Auslegung arbeitsvertragliche Bezugnahmeklausel

1. Wird in einem Arbeitsvertrag auf die „Tarifverträge des Hamburger
Einzelhandels, die Gesamtbetriebsvereinbarungen der K. AG sowie die
Betriebsordnung der oben genannten Betriebsteile in ihrer jeweiligen Fassung verwiesen, werden hierdurch die Branchentarifverträge des HamburgerEinzelhandels zeitdynamisch in Bezug genommen. Ein bundesweit geltender, als Firmentarifvertrag abgeschlossener „Zukunftstarifvertrag“ wird von der Bezugnahmeklausel nicht erfasst.
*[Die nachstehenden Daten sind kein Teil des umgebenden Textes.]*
(* ===== verification/Nft.v ===== *)
(** internal/nft: desiredstate.go, output.go and render.go.

    The firewall request, its validation, and the text Render hands to nft.  Go iterates
    over the zones in an order of its own choosing, so [validate] takes that order as an
    argument; the rendered text never depends on it. *)

From S2P Require Import Prelude Json NetAddr.
From Stdlib Require Import Ascii.
Local Open Scope Z_scope.

(** * desiredstate.go *)

Record PortRule := mkPortRule { pr_Port : Z; pr_Proto : string }.
Record RedirectRule := mkRedirectRule { rr_Port : Z; rr_ToPort : Z; rr_Proto : string }.

Record Zone := mkZone {
  Interfaces : list string;
  SSH : option Z;                       (* SSHRule.Port *)
  NFS : option (list string);           (* NFSRule.Exports *)
  Services : list string;
  Ports : list PortRule;
  ZTarget : string;
  Forward : list string;
  Masquerade : bool;
  Redirects : list RedirectRule;
}.

Record Ingress := mkIngress { i_Interfaces : list string; i_Redirects : list RedirectRule }.

Record OutputRule := mkOutputRule {
  o_Proto : string; o_Port : Z; o_Family : string; o_Interface : string; o_Destination : string }.

Record OutputPolicy := mkOutputPolicy {
  Policy : string; EstablishedRelated : bool; Loopback : bool; Rules : list OutputRule }.

Record DesiredState := mkDesired {
  RedirectOnly : bool;
  Zones : gmap string Zone;
  DIngress : option Ingress;
  Output : option OutputPolicy;
  AllowDNATForward : bool;
}.

Definition zero_zone : Zone := mkZone [] None None [] [] EmptyString [] false [].

(** ** The wire form: DisallowUnknownFields at every level *)

Definition dec_strings : json -> option (list string) := dec_list (dec_string EmptyString).

Definition set_port_rule (k : string) (v : json) (r : PortRule) : option (option PortRule) :=
  if equal_fold k "port" then Some (n ← dec_int (pr_Port r) v; Some (mkPortRule n (pr_Proto r)))
  else if equal_fold k "proto" then
    Some (s ← dec_string (pr_Proto r) v; Some (mkPortRule (pr_Port r) s))
  else None.
Definition dec_port_rule : json -> option PortRule :=
  dec_struct true set_port_rule (mkPortRule 0 EmptyString).

Definition set_redirect (k : string) (v : json) (r : RedirectRule) : option (option RedirectRule) :=
  if equal_fold k "port" then
    Some (n ← dec_int (rr_Port r) v; Some (mkRedirectRule n (rr_ToPort r) (rr_Proto r)))
  else if equal_fold k "to_port" then
    Some (n ← dec_int (rr_ToPort r) v; Some (mkRedirectRule (rr_Port r) n (rr_Proto r)))
  else if equal_fold k "proto" then
    Some (s ← dec_string (rr_Proto r) v; Some (mkRedirectRule (rr_Port r) (rr_ToPort r) s))
  else None.
Definition dec_redirect : json -> option RedirectRule :=
  dec_struct true set_redirect (mkRedirectRule 0 0 EmptyString).

(** SSHRule and NFSRule have one field each. *)
Definition dec_ssh (cur : Z) : json -> option Z :=
  dec_struct true (fun k v n => if equal_fold k "port" then Some (dec_int n v) else None) cur.
Definition dec_nfs (cur : list string) : json -> option (list string) :=
  dec_struct true (fun k v l => if equal_fold k "exports" then Some (dec_strings v) else None) cur.

Definition set_zone (k : string) (v : json) (z : Zone) : option (option Zone) :=
  let '(mkZone i s n sv p t f m r) := z in
  if equal_fold k "interfaces" then Some (x ← dec_strings v; Some (mkZone x s n sv p t f m r))
  else if equal_fold k "ssh" then
    Some (x ← dec_ptr (dec_ssh (default 0 s)) v; Some (mkZone i x n sv p t f m r))
  else if equal_fold k "nfs" then
    Some (x ← dec_ptr (dec_nfs (default [] n)) v; Some (mkZone i s x sv p t f m r))
  else if equal_fold k "services" then Some (x ← dec_strings v; Some (mkZone i s n x p t f m r))
  else if equal_fold k "ports" then
    Some (x ← dec_list dec_port_rule v; Some (mkZone i s n sv x t f m r))
  else if equal_fold k "target" then Some (x ← dec_string t v; Some (mkZone i s n sv p x f m r))
  else if equal_fold k "forward" then Some (x ← dec_strings v; Some (mkZone i s n sv p t x m r))
  else if equal_fold k "masquerade" then Some (x ← dec_bool m v; Some (mkZone i s n sv p t f x r))
  else if equal_fold k "redirects" then
    Some (x ← dec_list dec_redirect v; Some (mkZone i s n sv p t f m x))
  else None.

Definition set_ingress (k : string) (v : json) (g : Ingress) : option (option Ingress) :=
  if equal_fold k "interfaces" then Some (x ← dec_strings v; Some (mkIngress x (i_Redirects g)))
  else if equal_fold k "redirects" then
    Some (x ← dec_list dec_redirect v; Some (mkIngress (i_Interfaces g) x))
  else None.

Definition set_output_rule (k : string) (v : json) (r : OutputRule) : option (option OutputRule) :=
  let '(mkOutputRule p n f i d) := r in
  if equal_fold k "proto" then Some (x ← dec_string p v; Some (mkOutputRule x n f i d))
  else if equal_fold k "port" then Some (x ← dec_int n v; Some (mkOutputRule p x f i d))
  else if equal_fold k "family" then Some (x ← dec_string f v; Some (mkOutputRule p n x i d))
  else if equal_fold k "interface" then Some (x ← dec_string i v; Some (mkOutputRule p n f x d))
  else if equal_fold k "destination" then Some (x ← dec_string d v; Some (mkOutputRule p n f i x))
  else None.
Definition dec_output_rule : json -> option OutputRule :=
  dec_struct true set_output_rule (mkOutputRule EmptyString 0 EmptyString EmptyString EmptyString).

Definition set_output (k : string) (v : json) (o : OutputPolicy) : option (option OutputPolicy) :=
  let '(mkOutputPolicy p e l r) := o in
  if equal_fold k "policy" then Some (x ← dec_string p v; Some (mkOutputPolicy x e l r))
  else if equal_fold k "established_related" then Some (x ← dec_bool e v; Some (mkOutputPolicy p x l r))
  else if equal_fold k "loopback" then Some (x ← dec_bool l v; Some (mkOutputPolicy p e x r))
  else if equal_fold k "rules" then
    Some (x ← dec_list dec_output_rule v; Some (mkOutputPolicy p e l x))
  else None.

Definition zero_output : OutputPolicy := mkOutputPolicy EmptyString false false [].

Definition set_desired (k : string) (v : json) (d : DesiredState) : option (option DesiredState) :=
  let '(mkDesired r z i o a) := d in
  if equal_fold k "redirect_only" then Some (x ← dec_bool r v; Some (mkDesired x z i o a))
  else if equal_fold k "zones" then
    Some (x ← dec_map (dec_struct true set_zone zero_zone) z v; Some (mkDesired r x i o a))
  else if equal_fold k "ingress" then
    Some (x ← dec_ptr (dec_struct true set_ingress (default (mkIngress [] []) i)) v;
          Some (mkDesired r z x o a))
  else if equal_fold k "output" then
    Some (x ← dec_ptr (dec_struct true set_output (default zero_output o)) v;
          Some (mkDesired r z i x a))
  else if equal_fold k "allow_dnat_forward" then
    Some (x ← dec_bool a v; Some (mkDesired r z i o x))
  else None.

Definition zero_desired : DesiredState := mkDesired false ∅ None None false.

Definition ParseDesiredState (r : raw) : result string DesiredState :=
  match decode_first r with
  | None => Err "json: invalid document"
  | Some j =>
    match dec_struct true set_desired zero_desired j with
    | None => Err "json: document does not fit the schema"
    | Some ds => if at_eof r then Ok ds else Err "nft: trailing JSON data"
    end
  end.

(** * Validation *)

Definition iface_char (c : ascii) : bool :=
  is_alnum c || Ascii.eqb c "_" || Ascii.eqb c "." || Ascii.eqb c ":" || Ascii.eqb c "-".

Definition validInterface (name : string) : bool :=
  ((1 <=? String.length name)%nat && (String.length name <=? 15)%nat && str_forallb iface_char name)
  && negb (name =?s ".") && negb (name =?s "..").

Definition validPort (port : Z) : bool := (1 <=? port) && (port <=? 65535).

Definition zone_char (c : ascii) : bool := is_alnum c || Ascii.eqb c "_".

(** The regular expression zoneName. *)
Definition zoneName (name : string) : bool :=
  match name with
  | EmptyString => false
  | String c rest => (is_alpha c || Ascii.eqb c "_") && str_forallb zone_char rest
  end.

Definition tcp_or_udp (proto : string) : bool := (proto =?s "tcp") || (proto =?s "udp").

(** ** output.go *)

Definition destination_addr (s : string) : option Addr :=
  match ParseAddr s with
  | Some a => Some a
  | None => p ← ParsePrefix s; Some (PAddr p)
  end.

Definition validate_output_rule (rule : OutputRule) : result string unit :=
  fail_if (negb (validPort (o_Port rule)) || negb (tcp_or_udp (o_Proto rule)))
    "nft: invalid output port/protocol";;
  fail_if (negb (is_empty (o_Family rule)) && negb (o_Family rule =?s "ip")
           && negb (o_Family rule =?s "ip6")) "nft: invalid output family";;
  fail_if (negb (is_empty (o_Interface rule)) && negb (validInterface (o_Interface rule)))
    "nft: invalid output interface";;
  if is_empty (o_Destination rule) then Ok tt
  else match destination_addr (o_Destination rule) with
       | None => Err "nft: invalid output destination"
       | Some addr =>
         fail_if (negb (is_empty (AddrZone addr))
                  || ((o_Family rule =?s "ip") && negb (Is4 addr))
                  || ((o_Family rule =?s "ip6") && Is4 addr))
           "nft: output destination family mismatch"
       end.

Definition validateOutput (output : option OutputPolicy) : result string unit :=
  match output with
  | None => Ok tt
  | Some o =>
    fail_if (negb (Policy o =?s "DROP") && negb (Policy o =?s "ACCEPT"))
      "nft: output policy must be DROP or ACCEPT";;
    for_each validate_output_rule (Rules o)
  end.

(** ** render.go: validate *)

Definition PortDNS : Z := 53.
Definition PortDHCPv4Server : Z := 67.
Definition PortTFTP : Z := 69.
Definition PortHTTP : Z := 80.
Definition PortHTTPS : Z := 443.
Definition PortDHCPv6Client : Z := 546.
Definition PortMDNS : Z := 5353.
Definition PortRPCBind : Z := 111.
Definition PortNFS : Z := 2049.
Definition PortMountd : Z := 20048.
Definition TailnetCGNAT4 : string := "100.64.0.0/10".
Definition TailnetULA6 : string := "fd7a:115c:a1e0::/48".

Definition builtinServices (svc : string) : option (list PortRule) :=
  if svc =?s "mdns" then Some [mkPortRule PortMDNS "udp"]
  else if svc =?s "tftp" then Some [mkPortRule PortTFTP "udp"]
  else if svc =?s "dns" then Some [mkPortRule PortDNS "tcp"; mkPortRule PortDNS "udp"]
  else if svc =?s "dhcp" then Some [mkPortRule PortDHCPv4Server "udp"]
  else if svc =?s "dhcpv6-client" then Some [mkPortRule PortDHCPv6Client "udp"]
  else if svc =?s "http" then Some [mkPortRule PortHTTP "tcp"]
  else if svc =?s "https" then Some [mkPortRule PortHTTPS "tcp"]
  else None.

Definition serviceReplyPorts (svc : string) : list PortRule :=
  if svc =?s "mdns" then [mkPortRule PortMDNS "udp"] else [].

Definition nfsPorts : list Z := [PortRPCBind; PortNFS; PortMountd].

Definition mem_Z (n : Z) (l : list Z) : bool := existsb (Z.eqb n) l.

(** One iteration over the ingress redirects; the state is seenIngress. *)
Definition validate_ingress_rule (seen : list Z) (rule : RedirectRule) : result string (list Z) :=
  if negb (validPort (rr_Port rule)) || negb (validPort (rr_ToPort rule))
     || (rr_Port rule =? rr_ToPort rule) || negb (rr_Proto rule =?s "tcp") || mem_Z (rr_Port rule) seen
  then Err "nft: invalid or duplicate ingress redirect"
  else Ok (rr_Port rule :: seen).

Definition validate_ingress (ingress : option Ingress) : result string unit :=
  match ingress with
  | None => Ok tt
  | Some g =>
    fail_if (bool_decide (i_Interfaces g = []) || (match i_Redirects g with [] => true | _ => false end))
      "nft: ingress requires interfaces and the ports to redirect";;
    for_each (fun iface => check (validInterface iface) ("nft: invalid ingress interface " +++ quote iface))
      (i_Interfaces g);;
    _ ← fold_m validate_ingress_rule [] (i_Redirects g);
    Ok tt
  end.

(** [assigned]: the zone of each interface met so far. *)
Definition assign_iface (name : string) (assigned : gmap string string) (iface : string) :
    result string (gmap string string) :=
  if negb (validInterface iface) then Err ("nft: invalid interface " +++ quote iface)
  else match assigned !! iface with
       | Some previous => Err ("nft: interface " +++ quote iface +++ " repeated in zones "
                               +++ quote previous +++ " and " +++ quote name)
       | None => Ok (<[iface := name]> assigned)
       end.

Definition redirect_key (rule : RedirectRule) : string :=
  rr_Proto rule +++ "/" +++ pretty (rr_Port rule).

Definition validate_zone_redirect (seen : list string) (rule : RedirectRule) :
    result string (list string) :=
  if negb (validPort (rr_Port rule)) || negb (validPort (rr_ToPort rule))
     || (rr_Port rule =? rr_ToPort rule) || negb (tcp_or_udp (rr_Proto rule))
     || mem_str (redirect_key rule) seen
  then Err "nft: invalid or duplicate redirect"
  else Ok (redirect_key rule :: seen).

Definition nfs_source_ok (source : string) : bool :=
  (match ParsePrefix source with Some p => Is4 (PAddr p) | None => false end)
  || (match ParseAddr source with Some a => Is4 a | None => false end).

Definition redirect_only_zone (zone : Zone) : bool :=
  negb (bool_decide (is_Some (SSH zone)) || bool_decide (is_Some (NFS zone))
        || negb (bool_decide (Services zone = [])) || (match Ports zone with [] => false | _ => true end)
        || negb (bool_decide (Forward zone = [])) || Masquerade zone
        || (negb (is_empty (ZTarget zone)) && negb (ZTarget zone =?s "DROP"))).

Definition target_ok (t : string) : bool :=
  is_empty t || equal_fold t "DROP" || equal_fold t "ACCEPT".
2. Gilt im Arbeitsverhältnis neben dem arbeitsvertraglich in Bezug genommenen Branchentarifvertrag ein Firmentarifvertrag normativ aufgrund der Mitgliedschaft des Arbeitnehmers in der tarifschließenden Gewerkschaft, findet das Günstigkeitsprinzip Anwendung. Hierbei ist ein Sachgruppenvergleich vorzunehmen (LAG Hamburg, Urt. v. 28.02.2018 – 6 Sa 79/17).